Calling the "Speech, Inking, & Typing" feature (which, by the way, I have turned off and always have) a keylogger so perverts the term as it was always used that it becomes meaningless. There are lots of things, including the auto-complete/auto-predict features of almost any web browser you care to name and search engines as well, that do precisely the same thing. "Keylogger" was once used, exclusively, to denote something that tracks keystrokes to transmit to an unknown third party for "nefarious purposes." It was not used in reference to software of the predictive text and/or predictive search categories which, by their very nature, must know what you are typing at the moment and what you have typed in the past if you want them to work. These can generally be turned off as well.
Telemetry is used by every contemporary OS I know of, and the data is aggregated in order to determine trends related to specific configurations. I have seen, during several major release roll outs and a couple of regular patch cycles just how useful this can be to prevent the dreaded "bad update" from getting very far out of the corral before being stopped in its tracks. There is no way that Microsoft could ever create a testbed where every possible configuration upon which people are running Windows is represented. This has been true for decades now. A great deal of havoc has been wrought when patches/fixes/upgrades went out that passed testing, but that blew up when hitting specific hardware configurations that were not tested. Data collection was via calls to Microsoft Support or other communications to Microsoft Support, which was painfully slow by any comparison to what can be and is fed by telemetry, and it could take days or weeks to determine that there was a major problem and what, exactly, the root cause might be. With basic telemetry those sorts of issues can be identified within minutes to hours of the first patch/upgrade cycle and the process halted when that's indicated so that root causes can be determined. I'll gladly take that system, thank you.
The only advertisements, if you can call them that (and I would), I have ever gotten under Windows 10 were several promoting Microsoft Edge and the Windows 10 Mail App. The very first toggle on the very first page of Privacy settings is, "Let apps use advertising ID to make ads more interesting to you based on your app usage (turning this off will reset your ID)." Turning that one switch off nukes your existing advertising ID and forbids apps to use the advertising ID. Problem virtually completely eliminated, and it stays that way.

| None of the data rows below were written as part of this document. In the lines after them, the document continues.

Lemma settled_guard_prefix hs (x : list htoken) :
  forallb (settled T) x = true ->
  forallb (settled T) (hsadd hs (guard_prefix x)) = true.
Proof.
  intros Hx. unfold guard_prefix. rewrite !hsadd_app, !forallb_app.
  rewrite (settled_hsadd T hs x Hx).
  simpl in words_inert.
  repeat (apply andb_prop in words_inert as [? words_inert]).
  rewrite !settled_plain; [done|simpl..]; by repeat (apply andb_true_intro; split).
Qed.

Lemma expand_PyCATCH_r_call f f0 f1 hs0 (x x' tail : list htoken) :
  "PyCATCH_r" ∉ hs0 ->
  depth_after 0 (erase x) = Some 0 ->
  expand f0 T x = Some x' ->
  forallb (settled T) x' = true ->
  expand f1 T (PYERROR_statement ("PyCATCH_r" :: inter hs0 hs0) x') = Some tail ->
  f0 <= f -> f1 + length x' + 22 <= f ->
  expand (S f) T ((Ident "PyCATCH_r", hs0) :: (P LParen, hs0) :: x ++ [(P RParen, hs0)])
  = Some (hsadd ("PyCATCH_r" :: inter hs0 hs0) (guard_prefix x') ++ tail).
Proof.
  intros Hn Hd Hx Hs Htail Hf0 Hf1.
  destruct (subst_PyCATCH_r x') as (repl & Hl & Hsubst).
  rewrite <- T_PyCATCH_r in Hl.
  rewrite (expand_function T f "PyCATCH_r" hs0 ["r"] repl hs0
             (x ++ [(P RParen, hs0)]) [x] hs0 [] [x'] Hn Hl).
  - rewrite app_nil_r, Hsubst, hsadd_app.
    rewrite expand_settled_app.
    + rewrite (expand_mono T _ _ _ Htail); [reflexivity|].
      rewrite length_hsadd. unfold guard_prefix.
      rewrite !length_app, !length_plain. simpl. lia.
    + by apply settled_guard_prefix.
    + rewrite length_hsadd. unfold guard_prefix.
      rewrite !length_app, !length_plain. simpl. lia.
  - by apply collect_one_argument.
  - reflexivity.
  - apply mapM_Some. constructor; [|constructor].
    by apply (expand_mono T _ _ _ Hx).
Qed.
Lemma bind_assoc_run {A B C} (m : M A) (f : A → M B) (g : B → M C) σ :
  ((m ≫= f) ≫= g) σ = (m ≫= λ a, f a ≫= g) σ.
Proof. unfold mbind, M_bind. by destruct (m σ) as [[a|e] σ']. Qed.

Lemma dispatch_result_no_content env url r :
  status_code r = 204 → dispatch_result env url true (Responded r) = Returned VNone.
Proof.
  intros H. unfold dispatch_result, raise_for_status. by rewrite H.
Qed.

Lemma dispatch_result_decoded env url r v :
  raise_for_status r = false → status_code r ≠ 204 → json r = JsonOk v →
  dispatch_result env url true (Responded r) = Returned v.
Proof.
  intros Hok Hne Hv. unfold dispatch_result. rewrite Hok, Hv.
  by destruct (Z.eqb_spec (status_code r) 204).
Qed.

Lemma construct_built env cls item m σ :
  built env cls item m → construct env cls item σ = (Returned m, σ).
Proof. intros (kw & -> & Hm). unfold construct. by rewrite Hm. Qed.

Lemma mapM_construct_built env cls items ms σ :
  Forall2 (built env cls) items ms →
  mapM (construct env cls) items σ = (Returned ms, σ).
Proof.
  induction 1 as [|item m items ms Hm _ IH]; [done|]. cbn [mapM].
  unfold mbind, M_bind. fold (@mbind M _). rewrite (construct_built _ _ _ _ _ Hm).
  unfold mbind, M_bind in IH |- *. by rewrite IH.
Qed.

(** X7: a deletion returns [None] for every response that is not an error
    status, whatever its status code and whatever its body. *)
Theorem delete_returns_none env self uuid σ c base r :
  client_at σ self c base →
  (∀ req, server env (trace σ) req = Responded r) →
  raise_for_status r = false →
  (delete_file env self uuid σ).1 = Returned () ∧
  (delete_workflow env self uuid σ).1 = Returned ().
Proof.
  intros Hc Ho Hok. unfold delete_file, delete_workflow.
  split; erewrite request_then_raw; try done; by rewrite Ho, dispatch_result_success.
Qed.

Lemma delete_returns_none_witness :
  client_at fresh_state 2%positive the_client (base_headers "secret") ∧
  (delete_file (answering (Responded result_response)) 2%positive "f1" fresh_state).1
  = Returned ().
Proof.
  split; [exact fresh_state_client_at|].
  exact (proj1 (delete_returns_none (answering (Responded result_response)) 2%positive
                  "f1" fresh_state the_client (base_headers "secret") result_response
                  fresh_state_client_at (λ _, eq_refl) eq_refl)).
Defined.

Ltac after_request_tac Hc Ho lem :=
  rewrite ?bind_assoc_run;
  erewrite request_then_decoded; [| exact Hc | done | rewrite Ho; apply lem; done].

(** X8: a 204 answer to an operation that decodes a body does not come back
    as [None] and is not an API error: the dispatcher returns [None], and
    building the object, or iterating over the list, raises a [TypeError]. *)
Theorem no_content_is_type_error env self call σ c base r cls many :
  client_at σ self c base →
  stops_locally env call = false →
  body_kind call = Some (cls, many) →
  (∀ req, server env (trace σ) req = Responded r) →
  status_code r = 204 →
  (perform env self call σ).1
  = Raised (TypeError (if many then "'NoneType' object is not iterable"
                       else unpack_error env cls VNone)).
Proof.
  intros Hc Hlocal Hkind Ho H204.
  destruct call; cbn [stops_locally body_kind] in *; try discriminate;
    injection Hkind as <- <-;
    try (unfold_endpoints; after_request_tac Hc Ho dispatch_result_no_content;
         reflexivity).
  cbn [perform]. unfold upload_file.
  destruct file_content as [data|], filename as [name|]; [| done | |].
  all: try destruct (read_file env file_path) as [data|msg]; try done.
  all: after_request_tac Hc Ho dispatch_result_no_content; reflexivity.
Qed.

Lemma no_content_is_type_error_witness :
  client_at fresh_state 2%positive the_client (base_headers "secret") ∧
  status_code no_content = 204 ∧
  (perform (answering (Responded no_content)) 2%positive ListWorkflows fresh_state).1
  = Raised (TypeError "'NoneType' object is not iterable").
Proof.
  split; [exact fresh_state_client_at|]. split; [reflexivity|].
  exact (no_content_is_type_error (answering (Responded no_content)) 2%positive
           ListWorkflows fresh_state the_client (base_headers "secret") no_content
           WorkflowResponse true fresh_state_client_at eq_refl eq_refl
           (λ _, eq_refl) eq_refl).
Defined.

(** X9: when the service answers with a status that is no error and not 204
    and the body decodes, an operation for a single resource returns the
    object its class builds from the body, and a listing returns the objects
    built from the items of the list, as many and in the same order. *)
Theorem perform_builds_models env self call σ c base r cls many v :
  client_at σ self c base →
  stops_locally env call = false →
  body_kind call = Some (cls, many) →
  (∀ req, server env (trace σ) req = Responded r) →
  raise_for_status r = false → status_code r ≠ 204 → json r = JsonOk v →
  (∀ m, many = false → built env cls v m →
     (perform env self call σ).1 = Returned (AModel m)) ∧
  (∀ items ms, many = true → v = VList items → Forall2 (built env cls) items ms →
     (perform env self call σ).1 = Returned (AModels ms) ∧ length ms = length items).
Proof.
  intros Hc Hlocal Hkind Ho Hok H204 Hv.
  assert (Hd : ∀ url, dispatch_result env url true (Responded r) = Returned v)
    by (intros; by apply dispatch_result_decoded).
  split.
  - intros m -> Hm.
    destruct call; cbn [stops_locally body_kind] in *; try discriminate;
      injection Hkind as <-;
      try (unfold_endpoints; after_request_tac Hc Ho Hd;
           unfold mbind, M_bind; by rewrite (construct_built _ _ _ _ _ Hm)).
    cbn [perform]. unfold upload_file.
    destruct file_content as [data|], filename as [name|]; [| done | |].
    all: try destruct (read_file env file_path) as [data|msg]; try done.
    all: after_request_tac Hc Ho Hd;
      unfold mbind, M_bind; by rewrite (construct_built _ _ _ _ _ Hm).
  - intros items ms -> -> Hms.
    split; [|symmetry; by eapply Forall2_length].
    destruct call; cbn [stops_locally body_kind] in *; try discriminate;
      injection Hkind as <-;
      unfold_endpoints; after_request_tac Hc Ho Hd;
      unfold mbind, M_bind, iterate, mret, M_ret;
      by rewrite (mapM_construct_built _ _ _ _ _ Hms).
Qed.

Lemma perform_builds_models_witness :
  client_at fresh_state 2%positive the_client (base_headers "secret") ∧
  (perform (answering (Responded two_files)) 2%positive ListFiles fresh_state).1
  = Returned (AModels [ {| model_class := FileResponse; model_fields := [("id", VStr "f1")] |};
                        {| model_class := FileResponse; model_fields := [("id", VStr "f2")] |} ]).
Proof.
  split; [exact fresh_state_client_at|].
  refine (proj1 (proj2 (perform_builds_models (answering (Responded two_files)) 2%positive
             ListFiles fresh_state the_client (base_headers "secret") two_files
             FileResponse true _ fresh_state_client_at eq_refl eq_refl (λ _, eq_refl)
             eq_refl ltac:(discriminate) eq_refl) _ _ eq_refl eq_refl _)).
  repeat constructor; eexists; split; reflexivity.
Defined.

(** ** Upload and run results: what is sent *)

(** X10: an upload that gets as far as the network sends one multipart
    request with the single field [file].  A filename that is given and not
    empty names the part, otherwise the last segment of the path does.
    In-memory content is sent as it is and its MIME type is guessed from that
    name; without content the bytes are those of the file at the path and
    the type is guessed from the path.  A failed guess gives
    [application/octet-stream]. *)
Theorem upload_file_request env self file_path file_content filename σ c base :
  client_at σ self c base →
  stops_locally env (UploadFile file_path file_content filename) = false →
  ∃ req part,
    trace (upload_file env self file_path file_content filename σ).2
      = (trace σ ++ [req])%list ∧
    req_files req = Some [("file", part)] ∧ req_json req = None ∧
    (∀ f, filename = Some f → f ≠ EmptyString → part_filename part = f) ∧
    (filename = None ∨ filename = Some EmptyString →
       part_filename part = last_segment file_path) ∧
    (∀ data, file_content = Some data →
       part_content part = data ∧
       part_mime part = default "application/octet-stream"
                          (guess_type env (part_filename part))) ∧
    (file_content = None →
       read_file env file_path = inl (part_content part) ∧
       part_mime part = default "application/octet-stream" (guess_type env file_path)).
Proof.
  intros Hc Hlocal. unfold upload_file. cbn [stops_locally] in Hlocal.
  assert (Hname : ∀ f, f ≠ EmptyString → str_truthy f = true) by (by intros []).
  destruct file_content as [data|], filename as [name|]; try done.
  all: try (destruct (read_file env file_path) as [data|msg] eqn:Hread; [|done]).
  all: rewrite bind_silent_state by silent_tac;
    rewrite (_request_run_plain _ _ _ _ _ _ _ _ _ Hc) by done;
    eexists _, _; split; [reflexivity|];
    cbn [request_of files_kwargs req_files req_json kw_files kw_json
           part_filename part_content part_mime];
    split; [reflexivity|]; split; [reflexivity|].
  all: split; [intros f Hf Hne; try discriminate; injection Hf as ->;
               by rewrite (Hname _ Hne)|].
  all: split; [intros [Hf|Hf]; try discriminate; try injection Hf as ->; done|].
  all: split; [intros d Hd; try discriminate; by injection Hd as -> | intros Hd; try discriminate; done].
Qed.

Lemma upload_file_request_witness :
  client_at fresh_state 2%positive the_client (base_headers "secret") ∧
  ∃ req part,
    trace (upload_file (answering (Responded empty_ok)) 2%positive "docs/a.txt"
             (Some [Byte.x68; Byte.x69]) (Some "") fresh_state).2 = [req] ∧
    req_files req = Some [("file", part)] ∧
    part_filename part = "a.txt" ∧ part_mime part = "text/plain".
Proof.
  split; [exact fresh_state_client_at|].
  destruct (upload_file_request (answering (Responded empty_ok)) 2%positive "docs/a.txt"
              (Some [Byte.x68; Byte.x69]) (Some "") fresh_state the_client
              (base_headers "secret") fresh_state_client_at eq_refl)
    as (req & part & Htrace & Hfiles & _ & _ & Hname & Hdata & _).
  exists req, part. split; [exact Htrace|]. split; [exact Hfiles|].
  pose proof (Hname (or_intror eq_refl)) as Hn.
  split; [exact Hn|].
  destruct (Hdata _ eq_refl) as [_ Hmime]. rewrite Hmime, Hn. reflexivity.
Defined.

(** X11: a results retrieval sends a GET for the run's results path whose
    [Accept] header is the value of the requested format and whose other
    headers are the client's base headers; a format option that is given and
    not empty travels as the query parameter [format_option], otherwise the
    parameters are empty. *)
Theorem results_request_shape env self workflow_uuid run_num accept_format
    format_option σ c base :
  client_at σ self c base →
  ∃ req,
    trace (get_workflow_run_results env self workflow_uuid run_num accept_format
             format_option σ).2 = (trace σ ++ [req])%list ∧
    req_method req = "GET" ∧
    req_url req = root_url c +:+ results_path workflow_uuid run_num ∧
    req_headers req !! "Accept" = Some (enum_value env accept_format) ∧
    (∀ k, k ≠ "Accept" → req_headers req !! k = base !! k) ∧
    (∀ o, format_option = Some o → o ≠ EmptyString →
       req_params req = Some [("format_option", o)]) ∧
    (format_option = None ∨ format_option = Some EmptyString →
       req_params req = Some []).
Proof.
  intros Hc. rewrite (get_workflow_run_results_run _ _ _ _ _ _ _ _ _ Hc).
  eexists. split; [reflexivity|]. cbn.
  split; [done|]. split; [done|]. split; [apply lookup_insert_eq|].
  split; [intros k Hk; by rewrite lookup_insert_ne|].
  split.
  - intros o -> Ho. by destruct o.
  - by intros [-> | ->].
Qed.

Lemma results_request_shape_witness :
  client_at fresh_state 2%positive the_client (base_headers "secret") ∧
  ∃ req,
    trace (get_workflow_run_results (answering (Responded csv_response)) 2%positive
             "w1" 3 CSV (Some "flat") fresh_state).2 = [req] ∧
    req_headers req !! "Accept" = Some "text/csv" ∧
    req_headers req !! "Authorization" = Some "Bearer secret" ∧
    req_params req = Some [("format_option", "flat")].
Proof.
  split; [exact fresh_state_client_at|].
  destruct (results_request_shape (answering (Responded csv_response)) 2%positive
              "w1" 3 CSV (Some "flat") fresh_state the_client (base_headers "secret")
              fresh_state_client_at)
    as (req & Htrace & _ & _ & Haccept & Hother & Hopt & _).
  exists req. split; [exact Htrace|]. split; [exact Haccept|]. split.
  - rewrite Hother by done. reflexivity.
  - by apply Hopt.
Defined.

Anyone who's bothered to do a network traffic analysis on their earlier versions of Windows, Windows 7 and later, and compared the data volume that is sent back to Microsoft on those systems and on a user-clamped-down Windows 10 system will see little difference if system health telemetry is taken out of the picture. One can legitimately argue that these choices should be opt-in, not opt-out, but it's not as though the fact that they are, indeed, opt-out has not been discussed ad nauseam since before Windows 10 was out of the Insiders Only phase of development.
What it comes down to is that anyone who wishes to make themselves aware of what they need to do to configure Windows 10 as closely as possible to their wishes can do so, and quite easily. You can't make people care and the sad fact (and it is sad) is that the vast majority of people are more than happy to be blissfully and willfully ignorant. Those who don't fit this mold can find out what they need to know and what they need to do with some very cursory web research.
The former group is the classic, "You can lead a horse to water . . ." type while the latter seeks out the water on their own.